- _WORK TASK_
Where the listing below has a line with "Definition UPDATE_REFS_ATTEMPTS : nat := 2.", write out exactly that line and every line after it, stopping after the line with "Definition REASON_CONFLICT : bytes".

- _MATERIALS PROVIDED_
(* ===== verification/Store.v ===== *)
(** * Typed persistence ([src/storage/store.rs])

    The repository registry, the typed per-segment operations and the
    compare-and-swap of refs, over the database interface of SlateDb.v and the
    codecs of Keys.v and Values.v.  Opening, warming, closing and the metrics
    are not modelled. *)

From S2P Require Import Prelude Bytes GixHash Keys Values SlateDb.
From stdpp Require Import gmap strings sorting.
From Stdlib Require Import Lia.

Definition META_REPO_PREFIX : bytes := bs "repo:".
Definition META_NEXT_REPO_ID : bytes := bs "next-repo-id".
Definition META_OBJECT_FORMAT : bytes := bs "object-format".
Definition META_DEFAULT_BRANCH : bytes := bs "default-branch".
Definition META_SCHEMA_VERSION : bytes := bs "schema-version".
Definition OBJECT_FORMAT_SHA1 : bytes := bs "sha1".
Definition DEFAULT_BRANCH : bytes := bs "refs/heads/main".
Definition HEAD_REF : bytes := bs "HEAD".
Definition SCHEMA_VERSION : Z := 2.
Definition FIRST_REPO_ID : Z := 1.
Definition CREATE_ATTEMPTS : nat := 32.
Definition UPDATE_REFS_ATTEMPTS : nat := 2.
Definition REASON_NON_FAST_FORWARD : bytes := bs "non-fast-forward".
Definition REASON_SYMBOLIC : bytes := bs "cannot update symbolic ref".
Definition REASON_CONFLICT : bytes := bs "transaction conflict".

(** [SegmentExtractor]: SlateDB routes a key or a scan by this many of its
    bytes. *)
Inductive PrefixTarget : Set := Point (b : bytes) | Prefix (b : bytes).

Definition extractor_name : bytes := bs "miscreant-segment-v1".

Definition prefix_len (target : PrefixTarget) : option nat :=
  let b := match target with Point b | Prefix b => b end in
  if decide (b = []) then None else Some 1.

(** Every scan is routed where the keys under its prefix are, and keys are
    routed together exactly when they are of one segment. *)
Lemma segment_routed r s x p :
  p <> [] -> p `prefix_of` (segment_prefix r s ++ x) ->
  prefix_len (Prefix p) = Some 1 /\ prefix_len (Point (segment_prefix r s ++ x)) = Some 1
  /\ take 1 p = take 1 (segment_prefix r s ++ x)
  /\ forall r' s' y, take 1 (segment_prefix r' s' ++ y) = take 1 (segment_prefix r s ++ x) <-> s' = s.
Proof.
  intros Hne [k Hk]. unfold prefix_len. rewrite (decide_False (P := p = [])) by done. split; [done | split; [done |]].
  destruct p as [| b p]; [done |]. rewrite Hk. split; [done |]. injection Hk as <- _. intros r' s' y. cbn. split; [| by intros ->].
  intros [= E]. by destruct s, s'.
Qed.

(** The variants the modelled operations raise; those of opening a store
    (url, io, object store, part cache) are not. *)
Inductive StoreError (DbError : Type) : Type :=
  | Db (e : DbError)
  | Key (e : KeyError)
  | Value (e : ValueError)
  | UnexpectedMeta (repo : RepoId) (key : bytes)
  | MissingMeta (repo : RepoId) (key : bytes)
  | UnsupportedObjectFormat (value : bytes)
  | CreateContention.
Arguments Db {DbError}.
Arguments Key {DbError}.
Arguments Value {DbError}.
Arguments UnexpectedMeta {DbError}.
Arguments MissingMeta {DbError}.
Arguments UnsupportedObjectFormat {DbError}.
Arguments CreateContention {DbError}.

Record RepoMeta : Type := mkRepoMeta {
  rm_id : RepoId;
  rm_object_format : HashKind;
  rm_default_branch : bytes;
}.

Record RefUpdate (Oid : Type) : Type := mkRefUpdate {
  ru_name : bytes;
  ru_expected_old : option Oid;
  ru_new : option Oid;
}.
Arguments mkRefUpdate {Oid}.
Arguments ru_name {Oid}.
Arguments ru_expected_old {Oid}.
Arguments ru_new {Oid}.

Inductive RefOutcome : Set := Updated | Rejected (reason : bytes).

Record RefUpdateResult : Set := mkRefUpdateResult {
  rr_name : bytes;
  rr_outcome : RefOutcome;
}.

Inductive Durability : Set := Durable | Relaxed.

(** The [await_durable] flag of the write options. *)
Definition write_options (d : Durability) : bool := match d with Durable => true | Relaxed => false end.

Definition raw_u64 (value : MetaValue) : option Z :=
  match value with
  | Raw b => if decide (length b = 8) then Some (from_be_bytes b) else None
  | _ => None
  end.

Section pure.
Context {DbError : Type}.

Definition decode_repo_id (repo_key : bytes) (value : MetaValue) : result (StoreError DbError) RepoId :=
  ok_or (mkRepoId <$> raw_u64 value) (UnexpectedMeta RepoId_GLOBAL repo_key).

Definition decode_counter (value : MetaValue) : result (StoreError DbError) Z :=
  ok_or (raw_u64 value) (UnexpectedMeta RepoId_GLOBAL META_NEXT_REPO_ID).

Definition parse_object_format (value : bytes) : result (StoreError DbError) HashKind :=
  if decide (value = bs "sha1") then Ok Sha1
  else if decide (value = bs "sha256") then Ok Sha256
  else Err (UnsupportedObjectFormat value).

End pure.

(** [u64::saturating_add(1)]. *)
Definition saturating_succ (n : Z) : Z := Z.min (n + 1) (2 ^ 64 - 1).

Section store.
Context {Oid : Type} {OL : OidLib Oid} {W Txn DbError : Type} {Sdb : SlateDb W Txn DbError}.

Abbreviation M A := (SE W (StoreError DbError) A).
Abbreviation MT A := (SE Txn (StoreError DbError) A).

Definition db {S A} (m : SE S DbError A) : SE S (StoreError DbError) A := se_map_err Db m.

(** Decode a value that was read, if there was one. *)
Definition decode_opt {S A} (decode : bytes -> result ValueError A) (v : option bytes)
    : SE S (StoreError DbError) (option A) :=
  match v with
  | Some b => do! a <- se_lift (map_err Value (decode b)); se_ret (Some a)
  | None => se_ret None
  end.

(** ** Typed segments *)

Definition get_object (repo : RepoId) (oid : Oid) : M (option ObjectRecord) :=
  do! v <- db (db_get (object_key repo oid)); decode_opt record_decode v.

Definition put_object (repo : RepoId) (oid : Oid) (record : ObjectRecord) (durability : Durability)
    : M unit :=
  db (db_put (object_key repo oid) (record_encode record) (write_options durability)).

Definition object_exists (repo : RepoId) (oid : Oid) : M bool :=
  do! v <- db (db_get (object_key repo oid)); se_ret (match v with Some _ => true | None => false end).

Definition get_ref (repo : RepoId) (name : bytes) : M (option (RefTarget Oid)) :=
  do! v <- db (db_get (ref_key repo name)); decode_opt target_decode v.

(** [db.put] waits for durability by default. *)
Definition put_ref (repo : RepoId) (name : bytes) (target : RefTarget Oid) : M unit :=
  db (db_put (ref_key repo name) (target_encode target) true).

Definition delete_ref (repo : RepoId) (name : bytes) : M unit := db (db_delete (ref_key repo name)).

Fixpoint decode_refs (kvs : list (bytes * bytes))
    : result (StoreError DbError) (list (bytes * RefTarget Oid)) :=
  match kvs with
  | [] => Ok []
  | (key, value) :: kvs' =>
      let? (_, name) := map_err Key (decode_ref_key key) in
      let? target := map_err Value (target_decode value) in
      let? refs := decode_refs kvs' in
      Ok ((name, target) :: refs)
  end.

Definition list_refs (repo : RepoId) (prefix : option bytes) : M (list (bytes * RefTarget Oid)) :=
  let scan_prefix :=
    match prefix with
    | Some p => ref_prefix repo p
    | None => segment_prefix repo Ref
    end in
  do! kvs <- db (db_scan_prefix scan_prefix);
  se_lift (decode_refs kvs).

Definition get_commit_graph (repo : RepoId) (oid : Oid) : M (option (CommitGraphRecord Oid)) :=
  do! v <- db (db_get (commit_key repo oid)); decode_opt (fun b => graph_decode b (oid_kind oid)) v.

- _OUTPUT FOR THIS TASK_
Definition UPDATE_REFS_ATTEMPTS : nat := 2.
Definition REASON_NON_FAST_FORWARD : bytes := bs "non-fast-forward".
Definition REASON_SYMBOLIC : bytes := bs "cannot update symbolic ref".
Definition REASON_CONFLICT : bytes := bs "transaction conflict".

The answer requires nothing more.